In December 2011 and January 2012, a member of the Morning Show again went through a contract dispute. This time, it was Jim Krenn's turn. WDVE wanted Krenn to leave the Morning Show and become the station's spokesperson, as well as become more of an internet personality. Krenn wanted to remain in his current position as host of the program. As a result of this, Jim Krenn was forced to leave WDVE and the Morning Show after twenty-five years on the air. Because of a non-compete clause in his contract, Krenn has not yet returned to Pittsburgh's airwaves. He has since returned to focus on his standup while also hosting an internet podcast, Jim Krenn: No Restrictions, which began streaming in March 2013. Krenn would eventually return to Pittsburgh radio, albeit on a weekly basis, joining Larry Richert and John Shumway on Fridays from 8:00-9:00 am on KDKA-AM.

During Krenn's dispute with WDVE and parent company Clear Channel Communications, the program returned to the air from its holiday break with Baumann, Val Porter and Mike Prisuta, again retitled The DVE Morning Show. In January 2012, it was announced that Scott Paulsen would return to the show as an "executive contributor" as well as a fill-in host/DJ. Comedian Bill Crawford was also hired to join the show. When Paulsen and Crawford joined the show later that month, the show was rebranded Randy Baumann and the DVE Morning Show, with Baumann currently as the show's sole host.

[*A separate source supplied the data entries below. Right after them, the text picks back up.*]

(** * HuskyLens MCP bridge: a shallow embedding of [huskylens_bridge.py]

    The development follows the Python source function by function.

    - Python values that travel through the bridge (decoded JSON documents,
      request dictionaries, the [None] a function returns when it falls off
      its end) are the inductive type [json].
    - Python exceptions are values of type [exn]; fallible code returns
      [attempt].
    - The methods of [HuskyLensMCPClient] are computations in a state and
      exception monad [M] over the client's attributes and the network.
    - The upstream device is an oracle: the n-th network operation of the
      process receives the n-th outcome of the oracle, so every theorem that
      quantifies over oracles covers every behaviour of the transport.
    - Python [str] is modelled by [string] (ASCII text); [logger] calls have
      no effect on any value and are left out. *)

From Stdlib Require Import String Ascii List ZArith Bool Lia PeanoNat.
From Stdlib Require Import PrimFloat SpecFloat FloatOps DecimalString Sorted.
Import ListNotations.
Set Warnings "-register-all".
Open Scope string_scope.
Open Scope Z_scope.

(** ** Python values *)

Inductive json : Type :=
| JNull                                   (* None  / null *)
| JBool (b : bool)
| JInt (n : Z)
| JFloat (f : float)
| JStr (s : string)
| JList (items : list json)
| JDict (fields : list (string * json)).  (* insertion order, first binding wins *)

(** Exceptions: the class decides which [except] clause catches them,
    [message] is what [str(e)] gives. *)
Inductive exn_class : Type :=
| TimeoutError      (* asyncio.TimeoutError *)
| TypeError
| AttributeError
| JSONDecodeError
| KeyError
| ValueError
| RecursionError
| TransportError.   (* any other Exception raised by the HTTP client *)

Record exn : Type := Exn { cls : exn_class; message : string }.

Inductive attempt (A : Type) : Type :=
| Ok (a : A)
| Raise (e : exn).
Arguments Ok {A} a.
Arguments Raise {A} e.

Definition is_timeout (e : exn) : bool :=
  match cls e with TimeoutError => true | _ => false end.

(** Whether [except json.JSONDecodeError] catches [e]. *)
Definition is_decode_error (e : exn) : bool :=
  match cls e with JSONDecodeError => true | _ => false end.

(** ** Strings, as the Python string methods the source uses *)

Definition nl : string := String "010"%char EmptyString.
Definition dq : string := String "034"%char EmptyString.

(** [s.startswith(p)] *)
Definition startswith (s p : string) : bool := String.prefix p s.

(** [s[n:]] *)
Fixpoint drop (n : nat) (s : string) : string :=
  match n, s with
  | O, _ => s
  | S _, EmptyString => EmptyString
  | S n', String _ s' => drop n' s'
  end.

(** [p in s] on strings *)
Fixpoint contains (s p : string) : bool :=
  startswith s p ||
  match s with
  | EmptyString => false
  | String _ s' => contains s' p
  end.

(** ASCII characters for which [str.isspace] holds. *)
Definition isspace (c : ascii) : bool :=
  let n := nat_of_ascii c in
  ((9 <=? n) && (n <=? 13) || (28 <=? n) && (n <=? 32))%nat.

Fixpoint lstrip (s : string) : string :=
  match s with
  | String c s' => if isspace c then lstrip s' else s
  | EmptyString => EmptyString
  end.

Fixpoint rstrip (s : string) : string :=
  match s with
  | EmptyString => EmptyString
  | String c s' =>
      match rstrip s' with
      | EmptyString => if isspace c then EmptyString else String c EmptyString
      | r => String c r
      end
  end.

(** [s.strip()] *)
Definition strip (s : string) : string := rstrip (lstrip s).

(** [s.isdigit()] *)
Definition is_digit_char (c : ascii) : bool :=
  let n := nat_of_ascii c in ((48 <=? n) && (n <=? 57))%nat.

Fixpoint all_digits (s : string) : bool :=
  match s with
  | EmptyString => true
  | String c s' => is_digit_char c && all_digits s'
  end.

Definition isdigit (s : string) : bool :=
  match s with EmptyString => false | _ => all_digits s end.

(** [s.split('\n')]: the pieces between newlines, never an empty list. *)
Fixpoint split_lines (s : string) : list string :=
  match s with
  | EmptyString => [EmptyString]
  | String c s' =>
      if Ascii.eqb c "010"%char then EmptyString :: split_lines s'
      else match split_lines s' with
           | l :: ls => String c l :: ls
           | [] => [String c EmptyString]
           end
  end.

(** The lines [async for line in response.content] yields: each one ends
    with its newline, except a last unterminated one; nothing after the
    final newline. *)
Fixpoint terminate_lines (pieces : list string) : list string :=
  match pieces with
  | [] => []
  | [p] => match p with EmptyString => [] | _ => [p] end
  | p :: rest => (p ++ nl) :: terminate_lines rest
  end.

Definition iter_lines (s : string) : list string :=
  terminate_lines (split_lines s).

(** ** Operations on Python values *)

(** [type(v).__name__], as it appears in CPython's error messages. *)
Definition type_name (v : json) : string :=
  match v with
  | JNull => "NoneType"
  | JBool _ => "bool"
  | JInt _ => "int"
  | JFloat _ => "float"
  | JStr _ => "str"
  | JList _ => "list"
  | JDict _ => "dict"
  end.

(** [d.get(k)] on the bindings of a dictionary. *)
Fixpoint dict_get (k : string) (d : list (string * json)) : option json :=
  match d with
  | [] => None
  | (k', v) :: d' => if String.eqb k k' then Some v else dict_get k d'
  end.

(** [d.get(k, default)] *)
Definition dict_get_default (k : string) (default : json)
    (d : list (string * json)) : json :=
  match dict_get k d with Some v => v | None => default end.

(** [isinstance(v, dict)] *)
Definition is_dict (v : json) : bool :=
  match v with JDict _ => true | _ => false end.

(** [v == s] for a string literal [s]: only an equal [str] compares equal. *)
Definition eq_str (v : json) (s : string) : bool :=
  match v with JStr s' => String.eqb s' s | _ => false end.

(** The exact value of a float, when it is an integer. *)
Definition float_eq_int (f : float) (n : Z) : bool :=
  match Prim2SF f with
  | S754_zero _ => n =? 0
  | S754_finite sign m e =>
      let v := if sign then Z.neg m else Z.pos m in
      if 0 <=? e then v * 2 ^ e =? n else v =? n * 2 ^ (- e)
  | _ => false
  end.

(** [v == n] for a Python int [n]: ints, bools ([True == 1]) and floats
    ([1.0 == 1]) compare by value, everything else is unequal. *)
Definition eq_int (v : json) (n : Z) : bool :=
  match v with
  | JInt m => m =? n
  | JBool b => (if b then 1 else 0) =? n
  | JFloat f => float_eq_int f n
  | _ => false
  end.

(** Truth value of [v], as [not v] and [if v:] test it. *)
Definition truthy (v : json) : bool :=
  match v with
  | JNull => false
  | JBool b => b
  | JInt n => negb (n =? 0)
  | JFloat f => negb (PrimFloat.eqb f PrimFloat.zero)
  | JStr s => negb (String.eqb s "")
  | JList l => match l with [] => false | _ => true end
  | JDict d => match d with [] => false | _ => true end
  end.

(** [k in v] for a string literal [k]: key of a dict, element of a list,
    substring of a string; a [TypeError] on anything else. *)
Definition py_in (k : string) (v : json) : attempt bool :=
  match v with
  | JDict d => Ok (match dict_get k d with Some _ => true | None => false end)
  | JList l => Ok (existsb (fun x => eq_str x k) l)
  | JStr s => Ok (contains s k)
  | _ => Raise (Exn TypeError
                  ("argument of type '" ++ type_name v ++ "' is not iterable"))
  end.

(** [v.get(k, default)]: only dictionaries have the method. *)
Definition py_get (v : json) (k : string) (default : json) : attempt json :=
  match v with
  | JDict d => Ok (dict_get_default k default d)
  | _ => Raise (Exn AttributeError
                  ("'" ++ type_name v ++ "' object has no attribute 'get'"))
  end.

(** [v[k]] for a string literal [k]. *)
Definition py_getitem (v : json) (k : string) : attempt json :=
  match v with
  | JDict d =>
      match dict_get k d with
      | Some x => Ok x
      | None => Raise (Exn KeyError ("'" ++ k ++ "'"))
      end
  | JList _ =>
      Raise (Exn TypeError "list indices must be integers or slices, not str")
  | JStr _ =>
      Raise (Exn TypeError "string indices must be integers, not 'str'")
  | _ =>
      Raise (Exn TypeError
               ("'" ++ type_name v ++ "' object is not subscriptable"))
  end.

(** Decimal numeral of a position, for error messages. *)
Definition show_nat (n : nat) : string :=
  NilEmpty.string_of_uint (Nat.to_uint n).

(** [str(n)] for a Python int. *)
Definition show_int (n : Z) : string :=
  NilEmpty.string_of_int (Z.to_int n).

(** [sep.join(parts)]: every part must be a [str]; the first that is not
    raises [TypeError]. *)
Fixpoint join_from (i : nat) (sep : string) (parts : list json)
  : attempt string :=
  match parts with
  | [] => Ok ""
  | p :: rest =>
      match p with
      | JStr s =>
          match rest with
          | [] => Ok s
          | _ => match join_from (S i) sep rest with
                 | Ok r => Ok (s ++ sep ++ r)
                 | Raise e => Raise e
                 end
          end
      | _ => Raise (Exn TypeError
                      ("sequence item " ++ show_nat i
                       ++ ": expected str instance, " ++ type_name p
                       ++ " found"))
      end
  end.

Definition str_join (sep : string) (parts : list json) : attempt string :=
  join_from 0 sep parts.

(** ** Envelopes *)

(** [{"error": {"code": -32603, "message": msg}}] *)
Definition error_envelope (msg : string) : json :=
  JDict [("error", JDict [("code", JInt (-32603)); ("message", JStr msg)])].

(** The request dictionary built by [call_tool] and [_call_tool_via_sse]. *)
Definition tools_call_request (tool_name arguments : json) (request_id : Z)
  : json :=
  JDict [("method", JStr "tools/call");
         ("params", JDict [("name", tool_name); ("arguments", arguments)]);
         ("jsonrpc", JStr "2.0");
         ("id", JInt request_id)].

(** ** [HuskyLensMCPClient._process_tool_response] *)

(** The [for item in content] loop: [text_parts] after the loop. *)
Fixpoint collect_text_parts (content text_parts : list json) : list json :=
  match content with
  | [] => text_parts
  | item :: rest =>
      match item with
      | JDict fields =>
          let item_type := dict_get_default "type" JNull fields in
          if eq_str item_type "text" then
            let text_content := dict_get_default "text" (JStr "") fields in
            collect_text_parts rest (text_parts ++ [text_content])
          else if eq_str item_type "resource_link" then
            (* name and uri are read for the debug log only *)
            collect_text_parts rest text_parts
          else collect_text_parts rest text_parts
      | _ => collect_text_parts rest text_parts
      end
  end.

Definition normalized_envelope (id is_error : json) (combined_text : string)
  : json :=
  JDict [("jsonrpc", JStr "2.0");
         ("id", id);
         ("result", JDict [("isError", is_error);
                           ("content", JStr combined_text)])].

Definition _process_tool_response (response : json) : attempt json :=
  match py_in "error" response with
  | Raise e => Raise e
  | Ok true => Ok response
  | Ok false =>
      match py_get response "result" (JDict []) with
      | Raise e => Raise e
      | Ok (JDict result) =>
          let is_error := dict_get_default "isError" (JBool false) result in
          let content := dict_get_default "content" (JList []) result in
          let text_parts :=
            match content with
            | JList items => collect_text_parts items []
            | JStr s => [JStr s]
            | _ => []
            end in
          match str_join nl text_parts with
          | Raise e => Raise e
          | Ok combined_text =>
              match py_get response "id" JNull with
              | Raise e => Raise e
              | Ok id => Ok (normalized_envelope id is_error combined_text)
              end
          end
      | Ok _ => Ok response
      end
  end.

(** ** A JSON decoder for concrete documents

    [json.loads] belongs to the Python standard library, not to the bridge:
    the bridge is parameterised by a decoder [string -> attempt json] and
    its theorems hold for every decoder.  A decoder fails with
    [json.JSONDecodeError] on text that is not JSON; it can also fail with
    another exception on text it gives up on ([ValueError] on an integer of
    more than 4300 digits, [RecursionError] on nesting that is too deep),
    which the [except json.JSONDecodeError] clauses of the bridge do not
    catch.

    [loads] is a decoder for the fragment used in worked examples: null,
    booleans, integers (with the limit of 4300 digits), strings with the
    simple escapes, arrays and objects (a repeated key keeps its first
    position and its last value, as a Python dict does).  Numerals with a
    fraction or an exponent and nesting deep enough to exhaust the
    interpreter's stack are not in the fragment. *)
Module Decoder.

(** The [json.JSONDecodeError] of a syntax error; the bridge never looks at
    its message. *)
Definition syntax_error : exn := Exn JSONDecodeError "Expecting value".

(** The [ValueError] of [int] on a numeral of [n] digits, [n > 4300]. *)
Definition int_limit_error (n : nat) : exn :=
  Exn ValueError
    ("Exceeds the limit (4300) for integer string conversion: value has "
     ++ show_nat n
     ++ " digits; use sys.set_int_max_str_digits() to increase the limit").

On January 31, 2014, Scott Paulsen again signed off from the Morning Show, two years after he returned to the station., citing he wanted to spend more time on his farm and, jokingly, become a woman. He and the other Morning Show members hinted at possibly becoming a guest contributor in the future

As a testament to the program's popularity, WDVE often reruns bits from the Morning Show at other times during the day. DVE disc jockeys Michele Michaels (10:00 am–3:00 pm) and Chad Tyson (3:00-8:00 pm) often play recent clips from the show intermittently during their respective times on air. Additionally, every Saturday from 8:00-10:00 am, the station airs The DVE Morning Show Reloaded featuring the best of the previous week's shows interjected in between songs. This is usually hosted by Val Porter.

==On-air personnel==

===Current===
- Randy Baumann, host (2000–present)
- Tad Wissel, co-host (2026–present)
- Mike Prisuta, sportscaster (2002–present)
- Abby Krizner, newsreader (2024–present)

===Former===
- Scott Paulsen, host (1986-1999) and executive contributor/fill-in host (2012-2014)
- Jim Krenn, host (1988-2011)
- Phil Kirzyc, sports, later news (1988-1996)
- Dani Coates, newsreader (?-1996)
- Cris Winter, newsreader (1996-2001)
- Eddy Crow, sportscaster (1996-2002)
- Val Porter, newsreader (2001–2024)
- Bill Crawford, comedian (2012–2025)

==In other media==
- In the late 1990s, Scott Paulsen, Jim Krenn and newsreader Cris Winter voiced characters on the Nickelodeon series Action League Now!